**Work task**
For the records below, output each line exactly as it appears, from the first through the line with "set (s0 := upd_tcb".

▼

Lemma make_wait_tmout_asleep_tmr g s t w c tmout :
  KInv g s → g t = Runnable → p_runtsk s = Some t → (∀ t', frame_of (g t') ≠ Some w) →
  c ≠ DLY → -1 ≤ tmout ≤ TMAX_RELTIM → tmout ≠ 0 →
  ∃ s1, (set_tstat t (enc (Waiting w c false NoTimer)) ;;; make_wait_tmout w tmout) s = RET () s1 ∧
    asleep s s1 t w c (if 0 <? tmout then Timer else NoTimer).
Proof.
  intros HK Hg Hrun Hfree Hc Hto Hpol.
  set (s0 := upd_tcb t (fun T => T <| tstat := enc (Waiting w c false NoTimer) |>) s).
  destruct (leave_ready g s s0 t HK Hg eq_refl eq_refl) as (c' & Hc' & Heq).
  { intros t'. apply priority_set_tstat. }
  assert (Hsched : ∀ s1, wq s1 = Fam.queue_delete t (wq s) → sch s1 = c' →
    (∀ t', priority (tcb_table s1 t') = priority (tcb_table s0 t')) →
    sched_ok (tcb_table s1) (wq s1) (sch s1)).
  { intros s1 -> -> HT. eapply sched_ok_ext; [exact Hc'|done|]. intros p t' _. apply HT. }
  assert (Hnone : evt (tm s) (TM_TSK w) = None).
  { destruct (evt (tm s) (TM_TSK w)) eqn:He; [|done]. exfalso.
    destruct (proj1 (k_timer _ _ HK w)) as (t' & c1 & susp & Hg'); [by eexists|].
    apply (Hfree t'). by rewrite Hg'. }
  destruct (0 <? tmout) eqn:Hpos.
  - set (s2 := upd_winfo w (fun W => W <| winfo := P_TMEVTB (Some (TM_TSK w)) |>)
      (upd_tcb t (fun T => T <| p_winfo := Some w |>) (with_ready (Fam.queue_delete t (wq s)) c' s0))).
    destruct (tmevtb_enqueue_ok s2 (TM_TSK w) tmout wait_tmout_cb t) as (m' & Em & Hm); [apply HK|done|lia|].
    exists (upd_tm (fun _ => m') s2). split.
    { rewrite (bind_RET _ _ s () s0) by reflexivity. unfold make_wait_tmout, kget, deref.
      change (p_runtsk s0) with (p_runtsk s). rewrite Hrun. rewrite (bind_RET _ _ _ _ _ Heq).
      rewrite Hpos. exact Em. }
    split; try done.
    + simpl. rewrite !fn_lookup_insert. done.
    + intros t' Hne. simpl. by rewrite !fn_lookup_insert_ne.
    + intros w' Hne. simpl. by apply fn_lookup_insert_ne.
    + simpl. apply fn_lookup_insert.
    + simpl. eapply timer_set_registered; [exact Hm|]. by destruct c.
    + apply Hsched; [done..|]. intros t'. simpl. unfold insert, fn_insert. by repeat case_decide; subst.
  - assert (tmout = -1) as -> by lia. eexists. split.
    { rewrite (bind_RET _ _ s () s0) by reflexivity. unfold make_wait_tmout, kget, deref.
      change (p_runtsk s0) with (p_runtsk s). rewrite Hrun. rewrite (bind_RET _ _ _ _ _ Heq).
      reflexivity. }
    split; try done.
    + simpl. rewrite !fn_lookup_insert. done.
    + intros t' Hne. simpl. by rewrite !fn_lookup_insert_ne.
    + intros w' Hne. simpl. by apply fn_lookup_insert_ne.
    + simpl. apply fn_lookup_insert.
    + exact (timer_set_none g s t w c HK Hfree).
    + apply Hsched; [done..|]. intros t'. simpl. unfold insert, fn_insert. by repeat case_decide; subst.
Qed.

▲

**Written reply**
Lemma make_wait_tmout_asleep_tmr g s t w c tmout :
  KInv g s → g t = Runnable → p_runtsk s = Some t → (∀ t', frame_of (g t') ≠ Some w) →
  c ≠ DLY → -1 ≤ tmout ≤ TMAX_RELTIM → tmout ≠ 0 →
  ∃ s1, (set_tstat t (enc (Waiting w c false NoTimer)) ;;; make_wait_tmout w tmout) s = RET () s1 ∧
    asleep s s1 t w c (if 0 <? tmout then Timer else NoTimer).
Proof.
  intros HK Hg Hrun Hfree Hc Hto Hpol.
  set (s0 := upd_tcb t (fun T => T <| tstat := enc (Waiting w c false NoTimer) |>) s).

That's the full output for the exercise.